Definition lineage_to_dict (l : DelegationLineage) : list (string * json) :=
  [("originating_parent", JStr (originating_parent l));
   ("chain_depth", JInt (chain_depth l));
   ("visited_specialists", JList (map JStr (visited_specialists l)));
   ("total_delegations", JInt (total_delegations l))].

(** [value[key]]: a missing key is a [KeyError], a value that is not a
    mapping a [TypeError]. *)
Definition get_item (v : json) (k : string) : res json :=
  match v with
  | JObj d => match dict_get k d with Some x => Ok x | None => Err (Exn KeyError k) end
  | _ => Err (Exn TypeError "not a mapping")
  end.

Definition nonempty_str (v : json) : option string :=
  match v with JStr s => if decide (s = "") then None else Some s | _ => None end.

Definition caught_malformed (c : exn_class) : bool :=
  match c with KeyError | TypeError | ValueError => true | _ => false end.

Definition nonneg_int (name : string) (v : json) : res Z :=
  match v with
  | JInt z => if z <? 0 then Err (Exn ValueError (name +:+ " must be non-negative")) else Ok z
  | _ => Err (Exn ValueError (name +:+ " must be an integer"))
  end.

Definition lineage_from_dict (value : json) : res DelegationLineage :=
  reraise caught_malformed DelegationDenied (
    parent_raw ← get_item value "originating_parent";
    parent ← match nonempty_str parent_raw with
             | Some s => Ok s
             | None => Err (Exn ValueError "originating_parent must be a non-empty string")
             end;
    depth_raw ← get_item value "chain_depth";
    depth ← nonneg_int "chain_depth" depth_raw;
    total_raw ← get_item value "total_delegations";
    total ← nonneg_int "total_delegations" total_raw;
    visited_raw ← get_item value "visited_specialists";
    items ← match visited_raw with
            | JList l => Ok l
            | _ => Err (Exn ValueError "visited_specialists must be a list")
            end;
    visited ← match mapM nonempty_str items with
              | Some vs => Ok vs
              | None => Err (Exn ValueError "visited_specialists entries must be non-empty strings")
              end;
    raise_if (negb (bool_decide (NoDup visited))) ValueError
      "visited_specialists must not contain duplicates";;
    raise_if (negb (depth =? Z.of_nat (length visited) - 1)) ValueError
      "chain_depth is inconsistent with visited_specialists length";;
    raise_if (negb (total =? depth)) ValueError
      "total_delegations is inconsistent with chain_depth";;
    Ok {| originating_parent := parent; chain_depth := depth;
          visited_specialists := visited; total_delegations := total |}).

Definition lineage_sha256 (l : DelegationLineage) : string :=
  sha256_hex (encode_utf8 (dumps true (JObj (lineage_to_dict l)))).

(** ** Authority *)

Definition _DATA_CLASS_RANK (c : string) : option Z :=
  if decide (c = "public") then Some 0
  else if decide (c = "internal") then Some 1
  else if decide (c = "restricted") then Some 2
  else None.

Record DelegationAuthority := {
  read_paths : gset string;
  write_paths : gset string;
  external_targets : gset string;
  data_class : string;
  resources : gset (string * string)
}.

(** [DelegationAuthority.validate] *)
Definition authority_validate (a : DelegationAuthority) : res unit :=
  raise_if (bool_decide (_DATA_CLASS_RANK (data_class a) = None)) ValueError "unknown data_class".

Definition rank_or_0 (c : string) : Z := default 0 (_DATA_CLASS_RANK c).

(** [min(values, key=rank)]: the first value of least rank. *)
Fixpoint min_data_class (best : string) (cs : list string) : string :=
  match cs with
  | [] => best
  | c :: cs => min_data_class (if rank_or_0 c <? rank_or_0 best then c else best) cs
  end.

Definition intersect_authority
    (parent requester requested_scope target_safety_policy : DelegationAuthority) :
    res DelegationAuthority :=
  for_each authority_validate [parent; requester; requested_scope; target_safety_policy];;
  Ok {| read_paths := read_paths parent ∩ read_paths requester ∩
                      read_paths requested_scope ∩ read_paths target_safety_policy;
        write_paths := ∅;
        external_targets := external_targets parent ∩ external_targets requester ∩
                            external_targets requested_scope ∩ external_targets target_safety_policy;
        data_class := min_data_class (data_class parent)
          [data_class requester; data_class requested_scope; data_class target_safety_policy];
        resources := resources parent ∩ resources requester ∩
                     resources requested_scope ∩ resources target_safety_policy |}.

Definition pair_leb (x y : string * string) : bool :=
  if decide (x.1 = y.1) then str_leb x.2 y.2 else str_leb x.1 y.1.

Definition sorted_set (s : gset string) : list string := sort_strings (elements s).
Definition sorted_pairs (s : gset (string * string)) : list (string * string) :=
  sort_by pair_leb (elements s).

Definition authority_to_dict (a : DelegationAuthority) : list (string * json) :=
  [("read_paths", JList (map JStr (sorted_set (read_paths a))));
   ("write_paths", JList (map JStr (sorted_set (write_paths a))));
   ("external_targets", JList (map JStr (sorted_set (external_targets a))));
   ("data_class", JStr (data_class a));
   ("resources", JList (map (λ p, JList [JStr p.1; JStr p.2]) (sorted_pairs (resources a))))].

Definition authority_sha256 (a : DelegationAuthority) : string :=
  sha256_hex (encode_utf8 (dumps true (JObj (authority_to_dict a)))).

(** ** Well-formed lineages *)

(** What [root_lineage] and [advance] keep true. *)
Record lineage_ok (l : DelegationLineage) : Prop := {
  ok_parent : originating_parent l ≠ "";
  ok_entries : Forall (λ s, s ≠ "") (visited_specialists l);
  ok_nodup : NoDup (visited_specialists l);
  ok_depth : chain_depth l = Z.of_nat (length (visited_specialists l)) - 1;
  ok_total : total_delegations l = chain_depth l;
  ok_seeded : visited_specialists l ≠ []
}.

(** Lineages a chain can hold: seeded once, then only advanced. *)
Inductive lineage_reachable : DelegationLineage → Prop :=
  | reach_root p r l : root_lineage p r = Ok l → lineage_reachable l
  | reach_advance l t b l' :
      lineage_reachable l → advance l t b = Ok l' → lineage_reachable l'.

(** A whole chain of hops under one budget. *)
Fixpoint advance_chain (l : DelegationLineage) (ts : list string) (b : LineageBudget) :
    res DelegationLineage :=
  match ts with
  | [] => Ok l
  | t :: ts => l' ← advance l t b; advance_chain l' ts b
  end.

(** [a] grants nothing that [b] does not. *)
Record authority_le (a b : DelegationAuthority) : Prop := {
  le_read : read_paths a ⊆ read_paths b;
  le_write : write_paths a ⊆ write_paths b;
  le_ext : external_targets a ⊆ external_targets b;
  le_res : resources a ⊆ resources b;
  le_class : rank_or_0 (data_class a) <= rank_or_0 (data_class b)
}.

(** ** Lemmas *)

Lemma budget_validate_Ok b u :
  budget_validate b = Ok u ↔
  0 <= max_depth b ∧ 0 <= max_children_per_delegation b ∧ 0 <= max_total_delegations b.
Proof.
  unfold budget_validate. rewrite for_each_Ok, !Forall_cons, Forall_nil.
  rewrite !raise_if_Ok, !Z.ltb_ge. tauto.
Qed.

Lemma advance_Ok l t b l' :
  advance l t b = Ok l' ↔
  (0 <= max_depth b ∧ 0 <= max_children_per_delegation b ∧ 0 <= max_total_delegations b) ∧
  t ≠ "" ∧ chain_depth l < max_depth b ∧ t ∉ visited_specialists l ∧
  total_delegations l < max_total_delegations b ∧
  l' = {| originating_parent := originating_parent l;
          chain_depth := chain_depth l + 1;
          visited_specialists := visited_specialists l ++ [t];
          total_delegations := total_delegations l + 1 |}.
Proof.
  unfold advance. split.
  - intros H. res_inv. bool_inv.
    repeat match goal with E : budget_validate _ = _ |- _ => apply budget_validate_Ok in E end.
    split_and!; tauto || lia || done.
  - intros ((? & ? & ?) & ? & ? & ? & ? & ->).
    rewrite (proj2 (budget_validate_Ok b tt)) by done.
    rewrite (bool_decide_eq_false_2 (t = "")), (bool_decide_eq_false_2 (t ∈ _)) by done.
    rewrite !(proj2 (Z.leb_gt _ _)) by done. done.
Qed.

Lemma root_lineage_Ok p r l :
  root_lineage p r = Ok l ↔
  p ≠ "" ∧ r ≠ "" ∧
  l = {| originating_parent := p; chain_depth := 0; visited_specialists := [r];
         total_delegations := 0 |}.
Proof.
  unfold root_lineage. split.
  - intros H. res_inv. bool_inv. done.
  - intros (? & ? & ->). by rewrite !bool_decide_eq_false_2.
Qed.

Lemma root_lineage_ok p r l : root_lineage p r = Ok l → lineage_ok l.
Proof.
  intros (? & ? & ->)%root_lineage_Ok. split; cbn; try done.
  - by repeat constructor.
  - apply NoDup_singleton.
Qed.

Lemma advance_ok l t b l' : lineage_ok l → advance l t b = Ok l' → lineage_ok l'.
Proof.
  intros [] (_ & ? & _ & ? & _ & ->)%advance_Ok. split; cbn; try done.
  - by apply Forall_app_2; [|by repeat constructor].
  - apply NoDup_app. split; [done|]. split; [|apply NoDup_singleton].
    intros x ? ->%list_elem_of_singleton. done.
  - rewrite length_app. cbn. lia.
  - lia.
  - by destruct (visited_specialists l).
Qed.

Lemma reachable_ok l : lineage_reachable l → lineage_ok l.
Proof. induction 1; eauto using root_lineage_ok, advance_ok. Qed.

Lemma mapM_nonempty_JStr vs :
  Forall (λ s, s ≠ "") vs → mapM nonempty_str (map JStr vs) = Some vs.
Proof.
  induction 1 as [|v vs Hv _ IH]; cbn; [done|].
  rewrite decide_False by done. cbn. by rewrite IH.
Qed.

Lemma nonempty_str_Some v s : nonempty_str v = Some s ↔ v = JStr s ∧ s ≠ "".
Proof.
  destruct v; cbn; try (split; [done|by intros [[=] _]]).
  case_decide; split; [done|by intros [[= ->] ?]|by intros [= ->]|by intros [[= ->] ?]].
Qed.

Lemma mapM_nonempty_Some items vs :
  mapM nonempty_str items = Some vs → items = map JStr vs ∧ Forall (λ s, s ≠ "") vs.
Proof.
  intros H%mapM_Some. induction H as [|x y l k [-> ?]%nonempty_str_Some _ [-> IH]]; cbn; [done|].
  split; [done|by constructor].
Qed.

Lemma get_item_Ok v k x :
  get_item v k = Ok x ↔ ∃ d, v = JObj d ∧ dict_get k d = Some x.
Proof.
  destruct v; cbn; try (split; [done|by intros (? & [=] & _)]).
  destruct (dict_get k kvs) eqn:E; split; try (intros [= ->]; eauto);
    intros (? & [= <-] & ?); congruence.
Qed.

Lemma nonneg_int_Ok name v z : nonneg_int name v = Ok z ↔ v = JInt z ∧ 0 <= z.
Proof.
  destruct v; cbn; try (split; [done|by intros [[=] _]]).
  destruct (z0 <? 0) eqn:E; bool_inv; split; try done.
  - intros [[= ->] ?]. lia.
  - by intros [= ->].
  - by intros [[= ->] ?].
Qed.

(** Reading back exactly inverts writing out on well-formed lineages. *)
Lemma lineage_from_to_dict l : lineage_ok l → lineage_from_dict (JObj (lineage_to_dict l)) = Ok l.
Proof.
  intros [Hp He Hn Hd Ht Hs]. destruct l as [p d vs t]; cbn in *. subst t.
  assert (length vs ≠ 0)%nat by by destruct vs.
  apply reraise_Ok.
  eapply bind_intro; [reflexivity|].
  eapply bind_intro; [cbn; by rewrite decide_False by done|].
  do 2 (eapply bind_intro; [reflexivity|]; eapply bind_intro;
        [apply nonneg_int_Ok; split; [done|cbn; lia]|]).
  do 2 (eapply bind_intro; [reflexivity|]).
  eapply bind_intro; [cbn; by rewrite mapM_nonempty_JStr|].
  rewrite bool_decide_eq_true_2, Hd, !Z.eqb_refl by done. done.
Qed.

Lemma lineage_from_dict_ok v l : lineage_from_dict v = Ok l → lineage_ok l.
Proof.
  unfold lineage_from_dict. rewrite reraise_Ok. intros H. res_inv.
  repeat match goal with
  | E : nonneg_int _ _ = Ok _ |- _ => apply nonneg_int_Ok in E as [-> ?]
  | E : match nonempty_str ?x with _ => _ end = Ok _ |- _ =>
      destruct (nonempty_str x) eqn:?; res_inv
  | E : match mapM nonempty_str ?x with _ => _ end = Ok _ |- _ =>
      destruct (mapM nonempty_str x) eqn:?; res_inv
  | E : nonempty_str _ = Some _ |- _ => apply nonempty_str_Some in E as [-> ?]
  | E : mapM nonempty_str _ = Some _ |- _ => apply mapM_nonempty_Some in E as [? ?]
  end. bool_inv. split; cbn; try done. intros ->. cbn in *. lia.
Qed.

━━━━━━━━━━

The answer must consist solely of the number of lines in the entries that contain the word "tauto".

__EXERCISE RESULT__
2